Directions for this task –
Look below for the line that has "(Z.to_nat (p + n)) c.". Set down the lines from there through the line that has "rewrite length_take, length_drop in *.", exactly as written.

Extracted data –
Lemma star_ends_sound fuel : ∀ i j,
  (i ≤ length text)%nat → j ∈ star_ends body fuel i → matches_at text (Star r) i j.
Proof.
  induction fuel as [|fuel IH]; intros i j Hi; cbn [star_ends].
  - intros ->%list_elem_of_singleton. by constructor.
  - intros [-> | Hj]%elem_of_cons; [by constructor |].
    apply list_elem_of_bind in Hj as (k & Hj & [Hlt Hk]%list_elem_of_filter).
    apply body_spec in Hk; [| done].
    eapply M_star_more; [exact Hk |]. apply IH; [| done].
    by apply matches_at_bounds in Hk as [_ ?].
Qed.

Lemma star_ends_complete i j :
  matches_at text (Star r) i j →
  ∀ fuel, (length text ≤ fuel + i)%nat → j ∈ star_ends body fuel i.
Proof.
  intros Hm. remember (Star r) as sr eqn:Hsr. revert Hsr.
  induction Hm as [ | | | | | | | | | | | | r0 i0 Hi0
                   | r0 i0 k j0 Hbody _ Hrest IHrest | | | | | | ];
    intros Hsr fuel Hfuel; try discriminate.
  - destruct fuel; cbn [star_ends]; apply list_elem_of_here.
  - injection Hsr as ->.
    pose proof (matches_at_bounds _ _ _ Hbody) as [Hik Hk].
    destruct (decide (i0 = k)) as [<- | Hne]; [by apply IHrest |].
    destruct fuel as [|fuel]; [lia |]. cbn [star_ends].
    apply list_elem_of_further, list_elem_of_bind. exists k. split.
    + apply IHrest; [done | lia].
    + apply list_elem_of_filter. split; [lia |]. apply body_spec; [lia | done].
Qed.

Lemma star_ends_spec i j :
  (i ≤ length text)%nat →
  j ∈ star_ends body (length text - i) i ↔ matches_at text (Star r) i j.
Proof.
  intros Hi. split; [by apply star_ends_sound |].
  intros Hm. apply star_ends_complete; [done | lia].
Qed.

End StarBody.

(** The execution finds the ends of the matches, all of them. *)
Lemma ends_spec r : ∀ i j,
  (i ≤ length text)%nat → j ∈ ends text r i ↔ matches_at text r i j.
Proof.
  induction r as [ | | c | ranges | | | | | | | | | r IH | r IH | r IH | r IH
                 | r1 IH1 r2 IH2 | r1 IH1 r2 IH2 ];
    intros i j Hi; cbn [ends].
  - split; [by intros ?%elem_of_nil | inversion 1].
  - rewrite list_elem_of_singleton. split; [intros ->; by constructor | by inversion 1].
  - rewrite step_spec. split.
    + intros (c' & Hc & ->%Z.eqb_eq & ->). by constructor.
    + inversion 1; subst. exists c. by rewrite Z.eqb_refl.
  - rewrite step_spec. split.
    + intros (c & Hc & Hok%class_ok_spec & ->). by econstructor.
    + inversion 1; subst. eexists. by rewrite class_ok_spec.
  - rewrite step_spec. split.
    + intros (c & Hc & Hok & ->). econstructor; [done |].
      apply negb_true_iff, Z.eqb_neq in Hok. done.
    + inversion 1; subst. eexists. split_and!; [done | | done].
      by apply negb_true_iff, Z.eqb_neq.
  - rewrite step_spec. split.
    + intros (c & Hc & _ & ->). by econstructor.
    + inversion 1; subst. by eexists.
  - rewrite empty_width_elem. simpl.
    rewrite orb_true_iff, is_newline_spec, is_end_before by done. split.
    + intros [Hc ->]. constructor; [done | tauto].
    + inversion 1; subst. tauto.
  - rewrite empty_width_elem. simpl.
    rewrite orb_true_iff, is_newline_spec, is_end_at by done. split.
    + intros [Hc ->]. constructor; [done | tauto].
    + inversion 1; subst. tauto.
  - rewrite empty_width_elem. simpl. rewrite is_end_before by done. split.
    + intros [-> ->]. constructor.
    + by inversion 1.
  - rewrite empty_width_elem. simpl. rewrite is_end_at by done. split.
    + intros [-> ->]. constructor.
    + by inversion 1.
  - rewrite empty_width_elem. simpl. rewrite boundary_spec. split.
    + intros [Hc ->]. by constructor.
    + by inversion 1.
  - rewrite empty_width_elem. simpl. rewrite negb_true_iff.
    rewrite no_boundary_spec. split.
    + intros [Hc ->]. by constructor.
    + by inversion 1.
  - rewrite IH by done. split; [by constructor | by inversion 1].
  - by apply star_ends_spec.
  - rewrite list_elem_of_bind. split.
    + intros (k & Hj & Hk). apply IH in Hk; [| done].
      pose proof (matches_at_bounds _ _ _ Hk) as [_ Hlen].
      econstructor; [exact Hk |]. by apply (star_ends_spec (ends text r)).
    + inversion 1 as [ | | | | | | | | | | | | | | r0 i0 k j0 Hk Hrest | | | | | ]; subst.
      pose proof (matches_at_bounds _ _ _ Hk) as [_ Hlen].
      exists k. split; [by apply (star_ends_spec (ends text r) r) | by apply IH].
  - rewrite elem_of_cons, IH by done. split.
    + intros [-> | Hm]; [by apply M_quest_nil | by apply M_quest].
    + inversion 1; subst; tauto.
  - rewrite list_elem_of_bind. split.
    + intros (k & Hj & Hk). apply IH1 in Hk; [| done].
      pose proof (matches_at_bounds _ _ _ Hk) as [_ Hlen].
      econstructor; [exact Hk |]. by apply IH2.
    + inversion 1 as [ | | | | | | | | | | | | | | | | | r0 r0' i0 k j0 Hk Hrest | | ]; subst.
      pose proof (matches_at_bounds _ _ _ Hk) as [_ Hlen].
      exists k. split; [by apply IH2 | by apply IH1].
  - rewrite elem_of_app, IH1, IH2 by done. split.
    + intros [Hm | Hm]; [by apply M_alt_l | by apply M_alt_r].
    + inversion 1; subst; tauto.
Qed.
(** * Spatio-temporal clustering and hot-spot analysis: a shallow embedding

    The Python package [SpatioTemporal] (files [models.py] and
    [spatio_temporal.py]) is embedded function by function.

    - Python [int] values are [Z]; Python [float] values are idealised as
      real numbers ([R]); the operations that raise in Python
      (division by zero, [math.sqrt] of a negative number, indexing
      out of range, a missing dictionary key, [max] of an empty
      sequence) raise here too, through the [result] monad.
    - The estimators of scikit-learn ([fit] followed by [labels_]) and
      [haversine_distances] are external: they are section variables.
    - [GetisCluster] objects are mutated in place by the Gi* pass and
      are shared between windows, so their mutable fields live in a
      store indexed by object identity.
    - Float arithmetic is exact here and integers are unbounded: the
      rounding of a float operation and the wrap-around of a
      fixed-width estimator label are not modelled. The statements
      about the Gi* pass therefore say which windows make it raise and
      what it never raises, and name the exception only where rounding
      cannot change it (the division by [n - 1 = 0]); the values in the
      closed examples are those of exact arithmetic.
    - Of [utils.py], what [display] computes for its figures is
      embedded (the grid cells it visits, its tallies and its label
      count); the figures themselves and the random generators are
      not. *)

From Stdlib Require Import ZArith List Bool Lia Reals Lra.
From stdpp Require Import base option list gmap.
Import ListNotations.

Local Open Scope Z_scope.

(** * The embedding *)

(** ** Exceptions and the result monad *)

Inductive exn : Type :=
| ZeroDivisionError
| ValueError
| KeyError
| IndexError.

Inductive result (A : Type) : Type :=
| Ok (a : A)
| Raise (e : exn).
Arguments Ok {A} a.
Arguments Raise {A} e.

#[global] Instance result_ret : MRet result := fun A a => Ok a.

#[global] Instance result_bind : MBind result := fun A B k r =>
  match r with
  | Ok a => k a
  | Raise e => Raise e
  end.

(** A [for] loop whose body may raise: the accumulator is threaded from
    left to right and the first exception ends the loop. *)
Fixpoint for_each {A S : Type} (body : S -> A -> result S) (xs : list A) (s : S)
  : result S :=
  match xs with
  | [] => Ok s
  | x :: xs' => s' ← body s x; for_each body xs' s'
  end.

(** ** Python built-ins used by the package *)

(** [range(start, stop)]. *)
Definition range (start stop : Z) : list Z :=
  map (fun k => start + Z.of_nat k) (seq 0 (Z.to_nat (stop - start))).

(** [range(start, stop, step)]; a zero step raises [ValueError]. *)
Definition range3 (start stop step : Z) : result (list Z) :=
  if step =? 0 then Raise ValueError
  else
    let n := if 0 <? step
             then (stop - start + step - 1) / step
             else (start - stop - step - 1) / (- step) in
    Ok (map (fun k => start + step * Z.of_nat k) (seq 0 (Z.to_nat n))).

(** [l[j]]: a negative index counts from the end, an index out of range
    raises [IndexError]. *)
Definition getitem {A : Type} (l : list A) (j : Z) : result A :=
  let j' := if j <? 0 then j + Z.of_nat (length l) else j in
  if j' <? 0 then Raise IndexError
  else match l !! Z.to_nat j' with
       | Some a => Ok a
       | None => Raise IndexError
       end.
(** * NuvioExpo: stream selection and external-player dispatch

    A shallow embedding of the stream pipeline of
    [src/screens/StreamsScreen.tsx]: the press handler [handleStreamPress]
    with its chain of [Linking.openURL] attempts, and the two memoised
    views [filterItems] and [sections] that order provider groups by the
    installed-addon list.

    JavaScript strings are sequences of UTF-16 code units.  The effects of
    the handler (calls to [Linking.openURL] and [navigation.navigate]) are
    recorded in a trace threaded through a small state monad; the answer of
    the platform to each [openURL] call is given by an oracle that sees the
    trace so far and the url.  [Linking.openURL] is always called here with
    a non-empty string, for which it returns a promise: the call either
    resolves or rejects.  The only operation of the handler that can throw
    is [encodeURIComponent], on a string with an unpaired surrogate. *)

From Stdlib Require Import NArith ZArith Lia String Ascii.
From HB Require Import structures.
From mathcomp Require Import ssreflect ssrfun ssrbool eqtype ssrnat seq path.
From Equations Require Import Equations.

Set Warnings "-notation-overridden,-rewrite-rw,-notation-incompatible-prefix".
Set Implicit Arguments.
Unset Strict Implicit.
Unset Printing Implicit Defensive.
Lemma slice_middle {A} (pre x rest : list A) i j :
  i = Z.of_nat (length pre) → j = i + Z.of_nat (length x) →
  slice (pre ++ x ++ rest) i j = x.
Proof.
  intros -> ->. unfold slice. rewrite Nat2Z.id, drop_app_length.
  replace (Z.to_nat _) with (length x) by lia. apply take_app_length.
Qed.

(** C1, as the code has it.  On a well-formed buffer (the magic, a
    sequence of encoded records with fields in range, the sentinel appid
    0, the values of the name and type markers ended by a zero byte) in
    which, in addition, the four bytes of the string count at position
    16 + string table offset lie inside the buffer, and the name and the
    icon hash of every record are valid UTF-8, [read_appinfo] returns for
    every fuel from the length of the buffer on.  The keys of the store
    it returns are the appids of the records before the sentinel, and an
    appid that occurs in several records is mapped to the last of them. *)
Theorem read_appinfo_well_formed (universe string_table_offset : Z)
    (apps : list app) (trailer : bytes) :
  let buf := layout universe string_table_offset apps trailer in
  0 ≤ universe < 2 ^ 32 →
  0 ≤ string_table_offset < 2 ^ 64 →
  Forall well_formed_app apps →
  16 + string_table_offset + 4 ≤ Z.of_nat (length buf) < 2 ^ 63 →
  Forall (λ a, decodable (binary_content a)) apps →
  ∃ store,
    (∀ fuel, (length buf ≤ fuel)%nat → read_appinfo fuel buf = Ret store)
    ∧ dom store = list_to_set (appid <$> apps)
    ∧ (∀ l1 a l2,
         apps = l1 ++ a :: l2 → appid a ∉ appid <$> l2 →
         store !! appid a = Some (decoded a)).
Proof.
  intros buf Hu Ho Hwf Hlen Hdec. exists (store_of ∅ apps).
  split; [|split].
  - intros fuel Hfuel.
    set (records := concat (encode_app <$> apps) ++ le_bytes 4 0 ++ trailer).
    assert (buf = (magic_signature ++ le_bytes 4 universe)
                  ++ le_bytes 8 string_table_offset ++ records) as Hbuf.
    { unfold buf, layout, records. by rewrite <- !app_assoc. }
    assert (Z.of_nat (length buf) = 16 + Z.of_nat (length records)) as Hl.
    { rewrite Hbuf, !length_app, !length_le_bytes. simpl. lia. }
    assert (le_int (slice buf 8 16) = string_table_offset) as Hsto.
    { rewrite Hbuf, slice_middle, le_int_le_bytes; [done | lia | ..].
      - rewrite length_app, length_le_bytes. simpl. lia.
      - rewrite length_le_bytes. lia. }
    unfold read_appinfo. rewrite read_header_spec; [|by rewrite Hbuf | lia].
    cbv zeta. rewrite Hsto.
    destruct (Z.leb_spec (2 ^ 63) (16 + string_table_offset)); [lia|].
    destruct (Z.ltb_spec (Z.of_nat (length buf))
                (16 + string_table_offset + 4)); [lia|].
    cbn [mbind outcome_bind].
    pose proof (length_concat_encode apps) as [Hn1 Hn2].
    assert (length (concat (encode_app <$> apps)) < length buf)%nat as Hc.
    { unfold records in Hl. rewrite !length_app, length_le_bytes in Hl. lia. }
    apply read_apps_encoded with (trailer := trailer); [lia | | lia |].
    + rewrite Forall_forall in Hwf, Hdec, Hn2.
      apply Forall_forall. intros a Ha. split; [by apply Hwf|].
      split; [by apply Hdec|]. specialize (Hn2 a Ha). simpl in Hn2. lia.
    + assert (buf = (magic_signature ++ le_bytes 4 universe
                       ++ le_bytes 8 string_table_offset) ++ records) as ->.
      { rewrite Hbuf. by rewrite <- !app_assoc. }
      apply drop_app_length'. by rewrite !length_app, !length_le_bytes.
  - by rewrite dom_store_of, dom_empty_L, (left_id_L ∅ (∪)).
  - intros l1 a l2 -> Hk. by apply store_of_last.
Qed.

(** ** Fuel is only a bound *)

(** An outcome that is not [OutOfFuel] is the outcome for any larger fuel. *)
Lemma scan_mono n m content i acc :
  (n ≤ m)%nat → scan n content i acc ≠ OutOfFuel →
  scan m content i acc = scan n content i acc.
Proof.
  revert m i acc. induction n as [|n IH]; intros m i acc Hnm Hr; [done|].
  destruct m as [|m]; [lia|]. cbn [scan] in *.
  case_bool_decide; [|done]. apply IH; [lia | done].
Qed.

Lemma bind_mono {A B} (m1 m2 : outcome A) (k1 k2 : A → outcome B) :
  (m1 ≠ OutOfFuel → m2 = m1) →
  (∀ a, k1 a ≠ OutOfFuel → k2 a = k1 a) →
  m1 ≫= k1 ≠ OutOfFuel → m2 ≫= k2 = m1 ≫= k1.
Proof.
  intros Hm Hk H. destruct m1 as [a|e|]; [| |done].
  - rewrite Hm by done. simpl in *. by apply Hk.
  - by rewrite Hm.
Qed.

Lemma extract_fields_mono n m a :
  (n ≤ m)%nat → extract_fields n a ≠ OutOfFuel →
  extract_fields m a = extract_fields n a.
Proof.
  intros Hnm. unfold extract_fields. apply bind_mono.
  - unfold extract_name. destruct (find_index _ _); [|done].
    apply bind_mono; [by apply scan_mono | done].
  - intros a1. apply bind_mono; [|done].
    unfold extract_type. destruct (find_index _ _); [|done].
    apply bind_mono; [by apply scan_mono | done].
Qed.

Lemma read_apps_mono n m fuel fuel' f d :
  (n ≤ m)%nat → (fuel ≤ fuel')%nat → read_apps n fuel f d ≠ OutOfFuel →
  read_apps m fuel' f d = read_apps n fuel f d.
Proof.
  intros Hnm. revert fuel' f d.
  induction fuel as [|fuel IH]; intros fuel' f d Hf Hr; [done|].
  destruct fuel' as [|fuel']; [lia|]. rewrite !read_apps_unfold in *.
  revert Hr. apply bind_mono; [done|]. intros [i f1].
  case_bool_decide; [done|]. apply bind_mono; [done|]. intros [a f2].
  apply bind_mono; [by apply extract_fields_mono|]. intros a'.
  apply IH. lia.
Qed.

Lemma read_appinfo_mono fuel fuel' buf :
  (fuel ≤ fuel')%nat → read_appinfo fuel buf ≠ OutOfFuel →
  read_appinfo fuel' buf = read_appinfo fuel buf.
Proof.
  intros Hf. unfold read_appinfo. apply bind_mono; [done|]. intros [h f].
  by apply read_apps_mono.
Qed.

(** ** Buffers that are well formed and do not decode *)

Lemma app_with_encodable i content :
  0 < i < 2 ^ 32 → 60 + Z.of_nat (length content) < 2 ^ 32 →
  encodable (app_with i content).
Proof. intros. unfold encodable, app_with. simpl. repeat split; lia || done. Qed.

(** C1, as the design document has it, fails: a buffer with no record
    whose string table offset points past its end, and a buffer whose
    only record has a name that is not UTF-8, are well formed, and the
    decoder raises on both. *)
Lemma well_formed_buffers_that_fail :
  (well_formed offset_past_end
   ∧ ∀ fuel, read_appinfo fuel offset_past_end = Raise StructError)
  ∧ (well_formed invalid_name
     ∧ ∀ fuel, (2 ≤ fuel)%nat →
               read_appinfo fuel invalid_name = Raise UnicodeDecodeError).
Proof.
  split; split.
  - exists 1, 100, [], []. split; [reflexivity|].
    split; [lia|]. split; [lia | constructor].
  - intros fuel. unfold read_appinfo.
    replace (read_header (open offset_past_end))
      with (@Raise (header * file) StructError) by (vm_compute; reflexivity).
    reflexivity.
  - exists 1, 0, [app_with 7 (name_marker ++ [xff; x00])], [].
    split; [reflexivity|]. split; [lia|]. split; [lia|].
    constructor; [|constructor].
    split; [apply app_with_encodable; [lia | vm_compute; reflexivity]|].
    split; intros i Hi; vm_compute in Hi; [|discriminate].
    injection Hi as <-. right. left.
  - intros fuel Hfuel.
    assert (read_appinfo 2 invalid_name = Raise UnicodeDecodeError) as H2
        by (vm_compute; reflexivity).
    rewrite (read_appinfo_mono 2 fuel); [exact H2 | exact Hfuel |].
    rewrite H2. discriminate.
Qed.

Lemma read_appinfo_well_formed_witness :
  ∃ store,
    (∀ fuel, (length team_fortress ≤ fuel)%nat →
             read_appinfo fuel team_fortress = Ret store)
    ∧ dom store = list_to_set [440]
    ∧ (∀ l1 a l2,
         [app_with 440 (name_marker ++ lit "Team Fortress 2" ++ [x00])]
         = l1 ++ a :: l2 →
         appid a ∉ appid <$> l2 → store !! appid a = Some (decoded a)).
Proof.
  apply (read_appinfo_well_formed 1 0
           [app_with 440 (name_marker ++ lit "Team Fortress 2" ++ [x00])] []).
  - lia.
  - lia.
  - constructor; [|constructor].
    split; [apply app_with_encodable; [lia | vm_compute; reflexivity]|].
    split; intros i Hi; vm_compute in Hi; [|discriminate].
    injection Hi as <-. do 15 right. left.
  - vm_compute. split; [discriminate | reflexivity].
  - constructor; [|constructor].
    split; intros i Hi; vm_compute in Hi; [|discriminate].
    injection Hi as <-. vm_compute. eexists. reflexivity.
Defined.

(** ** What a returned store says about the buffer *)

Lemma byte_of_ord c : byte_of (ord c) = c.
Proof. unfold byte_of, ord. by rewrite N2Z.id, Byte.of_to_N. Qed.

Lemma le_bytes_le_int s : le_bytes (length s) (le_int s) = s.
Proof.
  induction s as [|c s IH]; [done|]. cbn [length le_bytes le_int].
  pose proof (ord_range c).
  replace ((ord c + 256 * le_int s) mod 256) with (ord c)
    by (rewrite (Z.mul_comm 256), Z_mod_plus_full; by rewrite Z.mod_small).
  replace ((ord c + 256 * le_int s) / 256) with (le_int s)
    by (rewrite (Z.mul_comm 256), Z_div_plus_full, Z.div_small; lia).
  by rewrite byte_of_ord, IH.
Qed.

(** A read that returns: what it returned and where it stopped. *)
Lemma read_ret_inv c p n out f :
  0 ≤ p → read (File c p) n = Ret (out, f) →
  -1 ≤ n
  ∧ f = File c (p + Z.of_nat (length out))
  ∧ out = (if n =? -1 then drop (Z.to_nat p) c
           else take (Z.to_nat n) (drop (Z.to_nat p) c)).
Proof.
  intros Hp. unfold read. cbn [tell contents].
  destruct (Z.ltb_spec n (-1)); [done|]. intros [= <- <-]. by repeat split.
Qed.

(** A read of [n] bytes that is followed by a position inside the file
    was a complete one. *)
Lemma read_complete c p n out f :
  0 ≤ p → 0 ≤ n → read (File c p) n = Ret (out, f) →
  tell f < Z.of_nat (length c) →
  Z.of_nat (length out) = n
  ∧ f = File c (p + n)
  ∧ drop (Z.to_nat p) c = out ++ drop (Z.to_nat (p + n)) c.
Proof.
  intros Hp Hn Hr Hf. apply read_ret_inv in Hr as (_ & -> & ->); [|done].
  destruct (Z.eqb_spec n (-1)); [lia|]. cbn [tell] in Hf.
  rewrite length_take, length_drop in *.
  assert (Z.of_nat (Z.to_nat n `min` (length c - Z.to_nat p)) = n) as Hl by lia.
  rewrite Hl. repeat split.
  replace (Z.to_nat (p + n)) with (Z.to_nat p + Z.to_nat n)%nat by lia.
  by rewrite <- drop_drop, take_drop.
Qed.

Lemma read_int32_ret_inv c p v f :
  0 ≤ p → read_int32 (File c p) = Ret (v, f) →
  f = File c (p + 4) ∧ p + 4 ≤ Z.of_nat (length c) ∧ 0 ≤ v < 2 ^ 32
  ∧ drop (Z.to_nat p) c = le_bytes 4 v ++ drop (Z.to_nat (p + 4)) c.
Proof.
  intros Hp Hr. unfold read_int32 in Hr.
  apply bind_ret_inv in Hr as ([s f1] & Hs & Hr).
  apply bind_ret_inv in Hr as (v' & Hv & [= -> ->]).
  unfold int32, unpack in Hv. case_bool_decide as Hl; [|done].
  injection Hv as <-.
  apply read_ret_inv in Hs as (_ & -> & Hs); [|done]. simpl in Hs.
  assert (p + 4 ≤ Z.of_nat (length c)) as Hlen.
  { rewrite Hs, length_take, length_drop in Hl. lia. }
  rewrite Hl. split; [done|]. split; [done|].
  split; [pose proof (le_int_range s) as Hrg; by rewrite Hl in Hrg|].
  rewrite <- Hl, le_bytes_le_int, Hs.
  replace (Z.to_nat (p + 4)) with (Z.to_nat p + 4)%nat by lia.
  by rewrite <- drop_drop, take_drop.
Qed.

Lemma read_int64_ret_inv c p v f :
  0 ≤ p → read_int64 (File c p) = Ret (v, f) →
  f = File c (p + 8) ∧ p + 8 ≤ Z.of_nat (length c) ∧ 0 ≤ v < 2 ^ 64
  ∧ drop (Z.to_nat p) c = le_bytes 8 v ++ drop (Z.to_nat (p + 8)) c.
Proof.
  intros Hp Hr. unfold read_int64 in Hr.
  apply bind_ret_inv in Hr as ([s f1] & Hs & Hr).
  apply bind_ret_inv in Hr as (v' & Hv & [= -> ->]).
  unfold int64, unpack in Hv. case_bool_decide as Hl; [|done].
  injection Hv as <-.
  apply read_ret_inv in Hs as (_ & -> & Hs); [|done]. simpl in Hs.
  assert (p + 8 ≤ Z.of_nat (length c)) as Hlen.
  { rewrite Hs, length_take, length_drop in Hl. lia. }
  rewrite Hl. split; [done|]. split; [done|].
  split; [pose proof (le_int_range s) as Hrg; by rewrite Hl in Hrg|].
  rewrite <- Hl, le_bytes_le_int, Hs.
  replace (Z.to_nat (p + 8)) with (Z.to_nat p + 8)%nat by lia.
  by rewrite <- drop_drop, take_drop.
Qed.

Answer section –
  ∧ drop (Z.to_nat p) c = out ++ drop (Z.to_nat (p + n)) c.
Proof.
  intros Hp Hn Hr Hf. apply read_ret_inv in Hr as (_ & -> & ->); [|done].
  destruct (Z.eqb_spec n (-1)); [lia|]. cbn [tell] in Hf.
  rewrite length_take, length_drop in *.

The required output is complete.